((

Lemma AllocateAligned_throw NDEBUG n (s : H * Arena) :
  AllocateAligned NDEBUG n s = Throw →
  new_char n s.1 = None ∨ new_char kBlockSize s.1 = None.
Proof.
  destruct s as [h a]. unfold AllocateAligned.
  destruct (_ <=? _).
  - simpl. destruct (_ && _); discriminate.
  - destruct (AllocateFallback n (h, a)) as [[p s']| | | |] eqn:E; simpl; try discriminate.
    + destruct (_ && _); discriminate.
    + intros _. by apply AllocateFallback_throw in E.
Qed.

Definition req_ok (r : request) : Prop := 0 < req_bytes r ≤ 2 ^ 64 - 8.

Lemma serve_all_inv NDEBUG rs s R B :
  Forall req_ok rs → arena_inv s R B →
  safe (serve_all NDEBUG rs s) (λ '(l, s'), ∃ B', arena_inv s' (rev l ++ R) B').
Proof.
  intros Hrs. revert s R B. induction Hrs as [|r rs Hr _ IH]; intros s R B Hinv.
  { simpl. by exists B. }
  simpl. apply safe_bind.
  assert (Hone : safe (serve NDEBUG r s) (λ '(p, s'),
            ∃ B', arena_inv s' ((p, req_bytes r) :: R) B')).
  { unfold req_ok in Hr. destruct r as [n|n]; simpl in *.
    - eapply safe_mono; [eapply Allocate_inv; [done|lia]|]. intros [p s'] (_ & _ & _ & ?). done.
    - eapply safe_mono; [eapply AllocateAligned_inv; [done|lia]|]. intros [p s'] (_ & _ & _ & ?). done. }
  eapply safe_mono; [exact Hone|]. intros [p s1] [B1 Hinv1].
  apply safe_bind. eapply safe_mono; [exact (IH _ _ _ Hinv1)|].
  intros [l s2] [B2 Hinv2]. simpl. exists B2. by rewrite <-app_assoc.
Qed.

Lemma delete_blocks_spec B h :
  heap_ok h → NoDup (B.*1) → (∀ b, b ∈ B → live h !! b.1 = Some b.2) →
  ∃ h', delete_blocks (B.*1) h = Ret h' ∧ heap_ok h' ∧
        live h' = foldr delete (live h) (B.*1).
Proof.
  revert h. induction B as [|b B IH]; intros h Hh Hnd Hl; csimpl in *.
  { by exists h. }
  apply NoDup_cons in Hnd as [Hb Hnd].
  destruct (delete_char_spec h b.1 b.2 Hh) as (h1 & -> & Hh1 & Hl1).
  { apply Hl. by left. }
  csimpl. destruct (IH h1 Hh1 Hnd) as (h2 & -> & Hh2 & Hl2).
  { intros c Hc. rewrite Hl1, lookup_delete_ne; [apply Hl; by right|].
    intros Heq. apply Hb. rewrite Heq. apply list_elem_of_fmap. eauto. }
  exists h2. split_and!; auto. rewrite Hl2, Hl1. clear.
  induction (B.*1) as [|c l IHl]; simpl; [done|]. by rewrite IHl, delete_delete.
Qed.
End proofs.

))

▸ **Work to complete**
Give back exactly the lines from the line holding "- simpl. destruct (_ && _); discriminate." through the last line of the listing, including both.

▸ **Task response**
  - simpl. destruct (_ && _); discriminate.
  - destruct (AllocateFallback n (h, a)) as [[p s']| | | |] eqn:E; simpl; try discriminate.
    + destruct (_ && _); discriminate.
    + intros _. by apply AllocateFallback_throw in E.
Qed.

Definition req_ok (r : request) : Prop := 0 < req_bytes r ≤ 2 ^ 64 - 8.

Lemma serve_all_inv NDEBUG rs s R B :
  Forall req_ok rs → arena_inv s R B →
  safe (serve_all NDEBUG rs s) (λ '(l, s'), ∃ B', arena_inv s' (rev l ++ R) B').
Proof.
  intros Hrs. revert s R B. induction Hrs as [|r rs Hr _ IH]; intros s R B Hinv.
  { simpl. by exists B. }
  simpl. apply safe_bind.
  assert (Hone : safe (serve NDEBUG r s) (λ '(p, s'),
            ∃ B', arena_inv s' ((p, req_bytes r) :: R) B')).
  { unfold req_ok in Hr. destruct r as [n|n]; simpl in *.
    - eapply safe_mono; [eapply Allocate_inv; [done|lia]|]. intros [p s'] (_ & _ & _ & ?). done.
    - eapply safe_mono; [eapply AllocateAligned_inv; [done|lia]|]. intros [p s'] (_ & _ & _ & ?). done. }
  eapply safe_mono; [exact Hone|]. intros [p s1] [B1 Hinv1].
  apply safe_bind. eapply safe_mono; [exact (IH _ _ _ Hinv1)|].
  intros [l s2] [B2 Hinv2]. simpl. exists B2. by rewrite <-app_assoc.
Qed.

Lemma delete_blocks_spec B h :
  heap_ok h → NoDup (B.*1) → (∀ b, b ∈ B → live h !! b.1 = Some b.2) →
  ∃ h', delete_blocks (B.*1) h = Ret h' ∧ heap_ok h' ∧
        live h' = foldr delete (live h) (B.*1).
Proof.
  revert h. induction B as [|b B IH]; intros h Hh Hnd Hl; csimpl in *.
  { by exists h. }
  apply NoDup_cons in Hnd as [Hb Hnd].
  destruct (delete_char_spec h b.1 b.2 Hh) as (h1 & -> & Hh1 & Hl1).
  { apply Hl. by left. }
  csimpl. destruct (IH h1 Hh1 Hnd) as (h2 & -> & Hh2 & Hl2).
  { intros c Hc. rewrite Hl1, lookup_delete_ne; [apply Hl; by right|].
    intros Heq. apply Hb. rewrite Heq. apply list_elem_of_fmap. eauto. }
  exists h2. split_and!; auto. rewrite Hl2, Hl1. clear.
  induction (B.*1) as [|c l IHl]; simpl; [done|]. by rewrite IHl, delete_delete.
Qed.
End proofs.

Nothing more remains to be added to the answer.